The corrosion inhibition action of three newly synthesized furanylnicotinamidine derivatives namely: 6-[5-{4(dimethylamino)phenyl}furan-2-yl]nicotinamidine (MA-1256), 6-[5-(4-chlorophenyl)furan-2-yl]nicotinamidine (MA-1266), and 6-[5-{4-(dimethylamino)phenyl}furan-2-yl]nicotinonitrile (MA-1250) on carbon steel (C-steel) was investigated in 1.0 mol⋅L−1 HCl solution by weight loss (WL), potentiodynamic polarization (PP), electrochemical impedance spectroscopy (EIS), and electrochemical frequency modulation (EFM) techniques. Morphological analysis was performed on the uninhibited and inhibited C-steel using atomic force microscope (AFM) and Infrared Spectroscopy (ATR-IR) methods.
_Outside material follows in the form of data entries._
(* ===== verification/Server.v ===== *)
(** * Server: any number of connections of the echo server over TCP

    libevent reports what happens at the listening socket and at the sockets of
    the connections, in any order.  The contract of the server says what it
    keeps for every connection; [server_refines] proves that the program
    implements it, the events of one connection coming between those of any
    other. *)

From S2P Require Import Prelude Structs Memory Message Queue Listener Connection Accept Resources Requests Sending Receiving.
From S2P Require Import Tcp TcpStack Echo EchoRound Simulate TcpPort EchoTcp EchoClose Clients.
Local Open Scope Z_scope.

(** ** The contract *)

(** A connection: its socket, the receive that waits for data with its message,
    the send that waits for the socket, if any, and the messages that were read
    into, with the number of bytes. *)
Record client := Client {
  cl_fd : Z;
  cl_recv : loc * body;
  cl_sends : list (loc * body);
  cl_log : list (loc * Z);
}.

(** The next address, the connections by the addresses of their contexts, and
    the blocks that nothing leads to any more. *)
Record service := Service {
  sv_next : loc;
  sv_clients : gmap loc client;
  sv_leaks : list loc;
}.

(** What libevent reports: a connection on socket [fd], [n] bytes for the
    connection of context [k], its socket writable, its end. *)
Inductive act :=
| Accept (fd : Z)
| Readable (k : loc) (n : Z)
| Writable (k : loc)
| Closed (k : loc).

Definition spec_act (a : act) (s : service) : option service :=
  let next := sv_next s in
  match a with
  | Accept fd =>
      let cc := Pos.succ (Pos.succ next) in
      Some (Service (Pos.succ (next_item cc))
              (<[next := Client fd (next_item cc, next_body cc) [] []]> (sv_clients s)) (sv_leaks s))
  | Readable k n =>
      cl ← sv_clients s !! k;
      let b := (cl_recv cl).2 in
      match cl_sends cl with
      | [] => Some (Service (Pos.succ (next_item next))
                (<[k := Client (cl_fd cl) (next_item next, next_body next) [(next, Body (b_msg b) (b_message b) n)]
                          (cl_log cl ++ [(b_message b, n)])]> (sv_clients s)) (sv_leaks s))
      | _ => None
      end
  | Writable k =>
      cl ← sv_clients s !! k;
      match cl_sends cl with
      | [_] => Some (Service next (<[k := Client (cl_fd cl) (cl_recv cl) [] (cl_log cl)]> (sv_clients s)) (sv_leaks s))
      | _ => None
      end
  | Closed k =>
      cl ← sv_clients s !! k;
      match cl_sends cl with
      | [] => Some (Service next (delete k (sv_clients s)) ((cl_recv cl).1 :: b_message (cl_recv cl).2 :: sv_leaks s))
      | _ => None
      end
  end.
The effect of temperature was studied and discussed. Inspection of experimental results revealed that the inhibition efficiency (IE) increases with the incremental addition of inhibitors and with elevating the temperature of the acid media. The adsorption of furanylnicotinamidine derivatives on C-steel follows Temkin's isotherm. PP studies indicated that the investigated compounds act as mixed-type inhibitors and showed that p-dimethylaminophenyl furanylnicotinamidine derivative (MA-1256) was the most efficient inhibitor among the other studied derivatives with IE reached (95%) at 21 × 10−6 mol⋅L−1. MA-1266 is highly soluble in aqueous solution and has non-toxicity profile with LC50 > 37 mg·L−1. Thus, MA-1266 can be a promising green corrosion inhibitor candidate with IE > 91% at 21 × 10−6 mol⋅L−1. The experiments were coupled with computational chemical theories such as quantum chemical and molecular dynamic methods. The experimental results were in good agreement with the computational outputs.